How to Manage Pests

Pests in Gardens and Landscapes

Grape bud beetle—Glyptoscelis squamulata

Grape bud beetle (family Chrysomelidae) chews on and kills grape buds. This causes a reduction in the vine's potential production of foliage and fruit. The beetle also feeds on various other plants including bean, corn, desert mallow, mesquite, peach, rose, and tamarisk, but is generally a pest only on grape.


Adult grape bud beetles are oval, 1/4 to 2/5 inch long, and about 1/5 inch wide. Young adults are generally covered with pale gray scales. Older adults are commonly brown or brown and gray with the brown color being where their gray scales rubbed off. Adults are easily overlooked because they hide during the day in crevices of bark, under loose bark, between plant stakes and cross arms, and in crevices or holes in grapevine support structures.

Eggs are pale orange to yellow and about 1/12 inch (2 mm) long and 1/50 inch (0.5 mm) wide. Eggs are laid in bark crevices and under loose bark.

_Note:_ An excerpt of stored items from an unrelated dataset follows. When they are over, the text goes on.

(** Well-formedness of the two registries, kept by every operation. *)
Definition sockets_distinct (h : Hub) : Prop :=
  NoDup (map fst (wss_clients h)).

Definition tracked_listed (h : Hub) : Prop :=
  forall sock info, clients h !! sock = Some info ->
                    In sock (map fst (wss_clients h)).

Definition bound_known (h : Hub) : Prop :=
  forall sock info d, clients h !! sock = Some info ->
                      c_deviceId info = Some d ->
                      d <> ""%string /\ is_Some (deviceData h !! d).

Definition hub_ok (h : Hub) : Prop :=
  sockets_distinct h /\ tracked_listed h /\ bound_known h.

(** Effects of interest, as boolean tests. *)
Definition is_terminate (sock : ws) (e : Effect) : bool :=
  match e with
  | ETerminate w => Nat.eqb w sock
  | _ => false
  end.

Definition is_disconnect_notice (d : string) (to : ws) (e : Effect) : bool :=
  match e with
  | ESend w (device_status (Some d') _ disconnected _) =>
      Nat.eqb w to && String.eqb d' d
  | _ => false
  end.

Definition is_alert (e : Effect) : bool :=
  match e with
  | ESend _ (earthquake_alert _ _ _ _ _) => true
  | _ => false
  end.

Definition is_broadcast_to_others (sender : ws) (e : Effect) : bool :=
  match e with
  | ESend w _ => negb (Nat.eqb w sender)
  | _ => false
  end.

Definition is_cache_write (e : Effect) : bool :=
  match e with
  | EWriteCache _ => true
  | _ => false
  end.

(** A stale, tracked connection bound to device [d]. *)
Definition stale_bound_to (now : Z) (h : Hub) (d : string) (sock : ws)
  : bool :=
  match clients h !! sock with
  | Some info =>
      stale now info
      && match c_deviceId info with
         | Some d' => String.eqb d' d
         | None => false
         end
  | None => false
  end.

(** Whether the registry still holds [w] with [info] after the sweep has
    visited the sockets of [l]. *)
Definition survives (now : Z) (l : list ws) (w : ws) (info : ClientInfo)
  : bool :=
  negb (existsb (Nat.eqb w) l && stale now info).

(** The six orders of three arguments, and a choice of signs. *)
Inductive Order3 : Type := xyz | xzy | yxz | yzx | zxy | zyx.

Definition reorder {A : Type} (o : Order3) (f : A -> A -> A -> jsnum)
    (x y z : A) : jsnum :=
  match o with
  | xyz => f x y z
  | xzy => f x z y
  | yxz => f y x z
  | yzx => f y z x
  | zxy => f z x y
  | zyx => f z y x
  end.

Definition flip (negate : bool) (r : R) : jsnum :=
  JFin (if negate then - r else r).

(* ===================================================================== *)
(** ** Example messages and hubs *)
(* ===================================================================== *)

(** A sample from a device, stamped with an ISO date. *)
Definition sample (device_id : string) (ax ay az : jsval) : Message :=
  mkMessage (Some "sensor_data") (Some device_id)
            (VStr "2026-01-11T10:00:00.000Z") ax ay az
            (VNum (JFin 0)) (VNum (JFin 0)) (VNum (JFin 0))
            None VUndef VUndef VUndef None.

(** A sample at rest from device ["D1"]. *)
Definition quiet_sample : Message :=
  sample "D1" (VNum (JFin 0)) (VNum (JFin 0)) (VNum (JFin 0)).

Definition register_message (device_id : string) (location : option string)
  : Message :=
  mkMessage (Some "device_register") (Some device_id) VUndef
            VUndef VUndef VUndef VUndef VUndef VUndef
            location VUndef VUndef VUndef None.

Definition typed_message (type : string) : Message :=
  mkMessage (Some type) None VUndef VUndef VUndef VUndef VUndef VUndef VUndef
            None VUndef VUndef VUndef None.

(** One device connection registered as ["D1"] at ["Lab"]. *)
Definition lab_hub : Hub :=
  run (initial_hub [] 0)
      [EvConnection 1%nat "10.0.0.7" 50000 0;
       EvMessage 1%nat (Some (register_message "D1" (Some "Lab"))) 0 0].

Definition lab_device : DeviceInfo :=
  mkDevice (Some "Lab") connected 0 0 [] VUndef VUndef VUndef.

Definition lab_client : ClientInfo :=
  mkClient ("10.0.0.7", 50000%Z, 0%Z) "10.0.0.7" 0 0 (Some "D1") "unknown".

(** An axis sent as the text ["Infinity"]. *)
Definition infinite_sample : Message :=
  sample "D1" (VStr "Infinity") (VNum (JFin 0)) (VNum (JFin 0)).

(** A sample from a device that never registered. *)
Definition unregistered_sample : Message :=
  sample "D2" (VNum (JFin 0)) (VNum (JFin 0)) (VNum (JFin 0)).

(** A status update that reports the battery only. *)
Definition battery_report : Message :=
  mkMessage (Some "status_update") (Some "D1") VUndef
            VUndef VUndef VUndef VUndef VUndef VUndef
            None (VNum (JFin 87)) VUndef VUndef None.

Definition monitor_message : Message :=
  mkMessage (Some "client_register") None VUndef
            VUndef VUndef VUndef VUndef VUndef VUndef
            None VUndef VUndef VUndef (Some "monitor").

(** The laboratory device on socket 1, silent since time 0, and a monitor
    dashboard that connected on socket 2 at time 50000. *)
Definition watched_hub : Hub :=
  run (initial_hub [] 0)
      [EvConnection 1%nat "10.0.0.7" 50000 0;
       EvMessage 1%nat (Some (register_message "D1" (Some "Lab"))) 0 0;
       EvConnection 2%nat "10.0.0.9" 50001 50000;
       EvMessage 2%nat (Some monitor_message) 50000 50].


Definition strong_sample : Message :=
  sample "D1" (VNum (JFin 99)) (VNum (JFin 0)) (VNum (JFin 0)).

Definition quiet_event : Event := EvMessage 1%nat (Some quiet_sample) 5 5.

(** The laboratory hub after a thousand accepted quiet samples. *)
Definition saturated_hub : Hub := run lab_hub (repeat quiet_event 1000).

(** A sample whose magnitude is just below 3 and rounds to 3.0000. *)
Definition borderline_sample : Message :=
  sample "D1" (VNum (JFin 30.622)) (VNum (JFin 0)) (VNum (JFin 0)).

(* ===================================================================== *)
(** ** Further vocabulary: changes of the stored data *)
(* ===================================================================== *)

(** Whether one of three axis values is NaN. *)
Definition any_NaN (a b c : jsnum) : bool := isNaN a || isNaN b || isNaN c.

(** An update of a directory entry that keeps what identifies the device
    and what it has recorded. *)
Definition same_identity (info info' : DeviceInfo) : Prop :=
  d_location info' = d_location info
  /\ d_connectedAt info' = d_connectedAt info
  /\ d_history info' = d_history info.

Larvae are oblong and grayish white to pale yellow. The last instar is slightly longer than adults, up to about 1/2 inch long. The larvae and oblong pupae occur in topsoil.

Life cycle

Larval stages feed on grape roots in the soil. After pupating, adults begin emerging from the soil in mid-January. Peak emergence occurs around mid-March. About 1 to 2 weeks after emergence, adults begin to lay eggs.

Eggs are laid in batches that average 1 to 2 dozen eggs. Each mated female lays on average a total of 80 to 160 eggs during her lifespan. Because eggs are inserted under bark or between thin layers of bark, they are difficult to locate.

The hatching larvae drop to the ground and promptly enter topsoil. They can be found feeding on grape roots 2 to 3 feet below the surface but mostly occur within 1-1/2 feet of the surface.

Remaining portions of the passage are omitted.